If there is no last-minute plea-bargain, even at this late date, another key factor in the trial's outcome will be Judge Nelson's charge to the jury at the conclusion of the proceedings.

Zimmerman is now charged with second degree murder, which requires proof of intent to kill, and carries with it a maximum sentence of life in prison. However, embedded in the second degree charge, are what are called "lesser included offenses," including voluntary and involuntary manslaughter, which carry a maximum sentence of 15 years.

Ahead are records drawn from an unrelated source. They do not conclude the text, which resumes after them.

(* ===== verification/BuddyProofs.v ===== *)
(** * The buddy allocator: invariant and correctness

    The invariant relates the heads and the headers stored in memory to ghost
    lists of blocks: every free list is a well-linked chain of blocks of its
    order, the blocks are aligned to their size, lie in their arena and are
    pairwise disjoint.  Everything is proved for one arena first ([arena_ok])
    and lifted to the arena table ([buddy_ok]). *)
From S2P Require Import Prelude Memory Buddy PageAlloc.
Import Buddy.

(** ** Block sizes *)

Lemma block_size_pow o : (o <= 51)%nat -> block_size o = 2 ^ (12 + Z.of_nat o).
Proof.
  intros Ho. unfold block_size, PAGE_FRAME_SIZE. rewrite Z.shiftl_1_l.
  change 4096 with (2 ^ 12). rewrite <- Z.pow_add_r by lia.
  rewrite Z.add_comm. apply wrap_small. split; [apply Z.pow_nonneg; lia|].
  apply Z.pow_lt_mono_r; lia.
Qed.

Lemma block_size_S o : (o <= 50)%nat -> block_size (S o) = 2 * block_size o.
Proof.
  intros. rewrite !block_size_pow by lia. rewrite <- Z.pow_succ_r by lia. f_equal. lia.
Qed.

Lemma block_size_ge o : (o <= 51)%nat -> 4096 <= block_size o.
Proof.
  intros. rewrite block_size_pow by lia. change 4096 with (2 ^ 12).
  apply Z.pow_le_mono_r; lia.
Qed.

Lemma block_size_0 : block_size 0 = 4096.
Proof. done. Qed.

Lemma aligned_S p o : (o <= 50)%nat -> p mod block_size (S o) = 0 -> p mod block_size o = 0.
Proof.
  intros Ho Hp. rewrite block_size_S in Hp by done.
  pose proof (block_size_ge o). rewrite Z.mul_comm in Hp.
  rewrite Z.rem_mul_r in Hp by lia.
  pose proof (Z.mod_pos_bound p (block_size o)).
  pose proof (Z.mod_pos_bound (p / block_size o) 2). nia.
Qed.

Lemma aligned_page p o : (o <= 51)%nat -> p mod block_size o = 0 -> p mod 4096 = 0.
Proof.
  intros Ho. induction o as [|o IH]; [done|]. intros Hp.
  apply IH; [lia|]. apply aligned_S; [lia|done].
Qed.

Opaque block_size.
#[local] Arguments link_block : simpl never.
#[local] Arguments walk_fuel : simpl never.

(** ** Heads *)

Lemma head_set_head ar o b o' :
  (o < length (free_list ar))%nat ->
  head (set_head ar o b) o' = if decide (o = o') then b else head ar o'.
Proof.
  intros Ho. unfold head, set_head; simpl. rewrite !nth_lookup.
  case_decide; subst.
  - by rewrite list_lookup_insert_eq.
  - by rewrite list_lookup_insert_ne.
Qed.

Section Arena.
Context `{Hhdm}.

(** ** Chains of free blocks *)

(** [chain m o h l]: following [next] from [h] visits the blocks [l] of order
    [o], and every header records its own order and physical address. *)
Fixpoint chain (m : mem) (o : nat) (h : Z) (l : list Z) : Prop :=
  match l with
  | [] => h = 0
  | p :: l =>
    h = phys_to_virt p /\ fb_current_order m h = Z.of_nat o /\ fb_phys_addr m h = p /\
    chain m o (fb_next m h) l
  end.

Definition in_map (p : Z) : Prop := 0 <= p /\ p + 24 <= hhdm_phys_limit.

(** The 24 header bytes of a block. *)
Definition header (p : Z) : Z -> Prop := in_range (p + hhdm_offset) 24.

Lemma in_map_virt p : in_map p -> phys_to_virt p = p + hhdm_offset.
Proof. intros []. apply phys_to_virt_in. lia. Qed.

Lemma header_agree m m' p :
  in_map p -> agree (header p) m m' ->
  fb_current_order m (phys_to_virt p) = fb_current_order m' (phys_to_virt p) /\
  fb_phys_addr m (phys_to_virt p) = fb_phys_addr m' (phys_to_virt p) /\
  fb_next m (phys_to_virt p) = fb_next m' (phys_to_virt p).
Proof.
  intros Hp Ha. rewrite (in_map_virt p) by done.
  split_and!; apply load_agree; eapply agree_sub; eauto;
    unfold header, in_range; intros; lia.
Qed.

Lemma chain_agree m m' o h l :
  (forall p, p ∈ l -> in_map p /\ agree (header p) m m') ->
  chain m o h l -> chain m' o h l.
Proof.
  revert h. induction l as [|p l IH]; intros h Hl Hc; [done|].
  destruct Hc as (-> & Ho & Hp & Hc). destruct (Hl p) as [Him Ha]; [by left|].
  destruct (header_agree m m' p Him Ha) as (E1 & E2 & E3).
  simpl. rewrite <- E1, <- E2, <- E3. split_and!; try done.
  apply IH; [|done]. intros q Hq. apply Hl. by right.
Qed.

(** The [struct free_block **] that the walk holds after passing [l]. *)
Definition cell_after (l : list Z) : cell :=
  match last l with None => Head | Some p => Next (phys_to_virt p) end.

Lemma chain_app m ar o l1 l2 :
  chain m o (head ar o) (l1 ++ l2) ->
  chain m o (read_cell m ar o (cell_after l1)) l2.
Proof.
  assert (read_cell m ar o (cell_after l1) =
    match last l1 with None => head ar o | Some p => fb_next m (phys_to_virt p) end) as ->
    by (unfold cell_after; by destruct (last l1)).
  generalize (head ar o) as h. induction l1 as [|p l1 IH]; intros h Hc; [done|].
  destruct Hc as (-> & _ & _ & Hc). specialize (IH _ Hc).
  rewrite last_cons. by destruct (last l1).
Qed.

(** Redirecting the [next] field of [q] past its successor [b]. *)
Lemma chain_skip m o h l1 q b l2 :
  in_map q ->
  (forall p, p ∈ l1 ++ l2 -> in_map p /\ (p + 24 <= q \/ q + 24 <= p)) ->
  chain m o h (l1 ++ q :: b :: l2) ->
  chain (set_fb_next m (phys_to_virt q) (fb_next m (phys_to_virt b))) o h (l1 ++ q :: l2).
Proof.
  intros Hq. revert h. induction l1 as [|p l1 IH]; intros h Hd Hc.
  - destruct Hc as (-> & Eo & Ep & Hb & _ & _ & Hc). simpl.
    unfold set_fb_next, fb_current_order, fb_phys_addr, fb_next in *.
    rewrite !load_store_ne by lia. split_and!; try done.
    rewrite load8_store8 by apply load8_range. rewrite Hb in Hc.
    eapply chain_agree; [|exact Hc]. intros p Hp. destruct (Hd p Hp) as [Hm Hdis].
    split; [done|]. apply agree_store. unfold header, in_range.
    rewrite (in_map_virt q) by done. intros; lia.
  - destruct Hc as (-> & Eo & Ep & Hc). destruct (Hd p) as [Hm Hdis]; [by left|].
    simpl. destruct (header_agree m
      (set_fb_next m (phys_to_virt q) (fb_next m (phys_to_virt b))) p Hm) as (E1 & E2 & E3).
    { apply agree_store. unfold header, in_range. rewrite (in_map_virt q) by done. intros; lia. }
    rewrite <- E1, <- E2, <- E3. split_and!; try done.
    apply IH; [|done]. intros x Hx. apply Hd. by right.
Qed.

(** ** The arena invariant *)

(** A block that the arena may hold. *)
Definition arena_block (ar : buddy_arena) (p : Z) (o : nat) : Prop :=
  (o <= max_arena_order ar)%nat /\ p mod block_size o = 0 /\
  base ar <= p /\ p + block_size o <= base ar + arena_length ar.

(** The free bytes of the blocks in the lists [L]. *)
Definition free_bytes (L : nat -> list Z) (x : Z) : Prop :=
  exists o p, p ∈ L o /\ in_range p (block_size o) x.

(** Knuth's buddy address. *)
Definition buddy_of (p : Z) (o : nat) : Z := Z.lxor p (block_size o).

(** The last clause says that the lists are fully coalesced: no two free
    buddies below the arena's maximal order are left unmerged. *)
Record arena_ok (m : mem) (ar : buddy_arena) (L : nat -> list Z) : Prop := {
  ok_heads : length (free_list ar) = S MAX_SUPPORTED_ORDER;
  ok_max : (max_arena_order ar <= MAX_SUPPORTED_ORDER)%nat;
  ok_base : 0 <= base ar /\ base ar mod PAGE_FRAME_SIZE = 0;
  ok_base_pos : 0 < arena_length ar -> 0 < base ar;
  ok_length : 0 <= arena_length ar /\ base ar + arena_length ar <= hhdm_phys_limit;
  ok_chain o : (o <= MAX_SUPPORTED_ORDER)%nat -> chain m o (head ar o) (L o);
  ok_block o p : p ∈ L o -> arena_block ar p o;
  ok_nodup o : NoDup (L o);
  ok_disj o1 p1 o2 p2 : p1 ∈ L o1 -> p2 ∈ L o2 ->
    (o1 = o2 /\ p1 = p2) \/ p1 + block_size o1 <= p2 \/ p2 + block_size o2 <= p1;
  ok_merged o p : (o < max_arena_order ar)%nat -> p ∈ L o -> buddy_of p o ∉ L o;
}.

(** Operations change the lists, not the extent of the arena. *)
Definition same_extent (ar ar' : buddy_arena) : Prop :=
  base ar' = base ar /\ arena_length ar' = arena_length ar /\
  max_arena_order ar' = max_arena_order ar.

Lemma same_extent_refl ar : same_extent ar ar.
Proof. done. Qed.

Lemma same_extent_trans a b c : same_extent a b -> same_extent b c -> same_extent a c.
Proof. unfold same_extent. intuition congruence. Qed.

Lemma same_extent_sym a b : same_extent a b -> same_extent b a.
Proof. unfold same_extent. intuition congruence. Qed.

Lemma same_extent_set_head ar o b : same_extent ar (set_head ar o b).
Proof. done. Qed.

Lemma arena_block_extent ar ar' p o :
  same_extent ar ar' -> arena_block ar p o -> arena_block ar' p o.
Proof. unfold arena_block. intros (-> & -> & ->). done. Qed.

Lemma arena_block_facts m ar L p o :
  arena_ok m ar L -> arena_block ar p o ->
  (o <= 20)%nat /\ 4096 <= block_size o /\ 0 < p /\ in_map p /\
  p + block_size o <= hhdm_phys_limit /\ p mod 4096 = 0.
Proof.
  intros Hok (Ho & Hal & Hlo & Hhi). pose proof (ok_max _ _ _ Hok) as Hmax.
  unfold MAX_SUPPORTED_ORDER in Hmax. pose proof (block_size_ge o).
  pose proof (ok_length _ _ _ Hok) as []. pose proof (ok_base _ _ _ Hok) as [].
  pose proof (ok_base_pos _ _ _ Hok). unfold in_map.
  split_and!; try lia. apply (aligned_page p o); [lia|done].
Qed.

Lemma free_bytes_insert L o p :
  free_bytes (<[o := p :: L o]> L) ≡ fplus (free_bytes L) (in_range p (block_size o)).
Proof.
  intros x. unfold free_bytes, fplus. split.
  - intros (k & q & Hq & Hx). destruct (decide (o = k)) as [<-|Hne].
    + rewrite fn_lookup_insert in Hq. apply elem_of_cons in Hq as [->|Hq]; eauto 6.
    + rewrite fn_lookup_insert_ne in Hq by done. eauto 6.
  - intros [(k & q & Hq & Hx)|Hx].
    + exists k, q. split; [|done]. destruct (decide (o = k)) as [<-|Hne].
      * rewrite fn_lookup_insert. by right.
      * by rewrite fn_lookup_insert_ne.
    + exists o, p. rewrite fn_lookup_insert. split; [by left|done].
Qed.

(** Taking the block [p] out of its list takes exactly its bytes out. *)
Lemma free_bytes_remove m ar L o p l1 l2 :
  arena_ok m ar L -> L o = l1 ++ p :: l2 ->
  free_bytes (<[o := l1 ++ l2]> L) ≡ fminus (free_bytes L) (in_range p (block_size o)).
Proof.
  intros Hok E x. unfold free_bytes, fminus. split.
  - intros (k & q & Hq & Hx).
    assert (q ∈ L k /\ (k = o -> q <> p)) as [Hk Hne].
    { destruct (decide (o = k)) as [<-|Hne].
      - rewrite fn_lookup_insert in Hq. pose proof (ok_nodup _ _ _ Hok o) as Hnd.
        rewrite E in Hnd |- *. apply NoDup_app in Hnd as (_ & H1 & Hnd).
        apply NoDup_cons in Hnd as [H2 _].
        apply elem_of_app in Hq as [Hq|Hq].
        + split; [set_solver|]. intros _ ->. apply (H1 p Hq). by left.
        + split; [set_solver|]. by intros _ ->.
      - rewrite fn_lookup_insert_ne in Hq by done. done. }
    split; [by exists k, q|].
    destruct (ok_disj _ _ _ Hok k q o p) as [[-> ->]|Hd]; [done|rewrite E; set_solver|by destruct Hne|].
    unfold in_range in *. lia.
  - intros [(k & q & Hq & Hx) Hn]. exists k, q. split; [|done].
    destruct (decide (o = k)) as [<-|Hne].
    + rewrite fn_lookup_insert. rewrite E in Hq.
      apply elem_of_app in Hq as [Hq|[->|Hq]%elem_of_cons]; [set_solver|done|set_solver].
    + by rewrite fn_lookup_insert_ne.
Qed.

(** ** Linking, popping and unlinking a block *)

Lemma link_block_mem m ar o p :
  in_map p -> (o <= 20)%nat -> 0 <= head ar o < 2 ^ 64 ->
  let m' := (link_block m ar o p).1 in
  agree (fun v => ~ header p v) m m' /\
  fb_current_order m' (phys_to_virt p) = Z.of_nat o /\
  fb_phys_addr m' (phys_to_virt p) = p /\
  fb_next m' (phys_to_virt p) = head ar o.
Proof.
  intros Hp Ho Hh. pose proof (in_map_virt p Hp) as Ev. destruct Hp.
  pose proof hhdm_positive. pose proof hhdm_no_wrap.
  unfold link_block, set_fb_current_order, set_fb_phys_addr, set_fb_next,
    fb_current_order, fb_phys_addr, fb_next, header; simpl. rewrite Ev.
  split_and!.
  - intros x Hx. unfold in_range in Hx.
    rewrite !store_read8_out by (unfold in_range; lia). done.
  - rewrite !load_store_ne by lia. rewrite (load_store_same 1) by lia. done.
  - rewrite load_store_ne by lia. apply load8_store8. lia.
  - by apply load8_store8.
Qed.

Even a subtle reference to a particular verdict in Nelson's instructions can point the jury toward a certain outcome.

After the hearing, Zimmerman's brother, Robert Zimmerman, Jr., claimed that media and political pressure in the shooting's aftermath was responsible for the second degree murder indictment, which he said was an "improper charge." At least in that respect he may be right.

The Florida state statute describing involuntary manslaughter reads as though it were written to describe the uncontradicted facts of the Trayvon Martin shooting. That is, that the armed Zimmerman, against the advice of a police dispatcher, continued to stalk Martin until an altercation ensued that resulted in Martin's death. A person would be guilty of involuntary manslaughter if he or she acted with "culpable negligence," in a manner that demonstrated a reckless disregard for human life.

Given the defense's theory of the case -- that Zimmerman did not intend to kill Trayvon Martin when he followed him through the teen's father's gated community, and that in fact Martin turned on the neighborhood watch volunteer and attacked him -- a verdict of involuntary manslaughter might provide a conflicted jury an opportunity to arrive at a compromise, "split-the-difference" decision. Involuntary manslaughter is the trial's real battleground.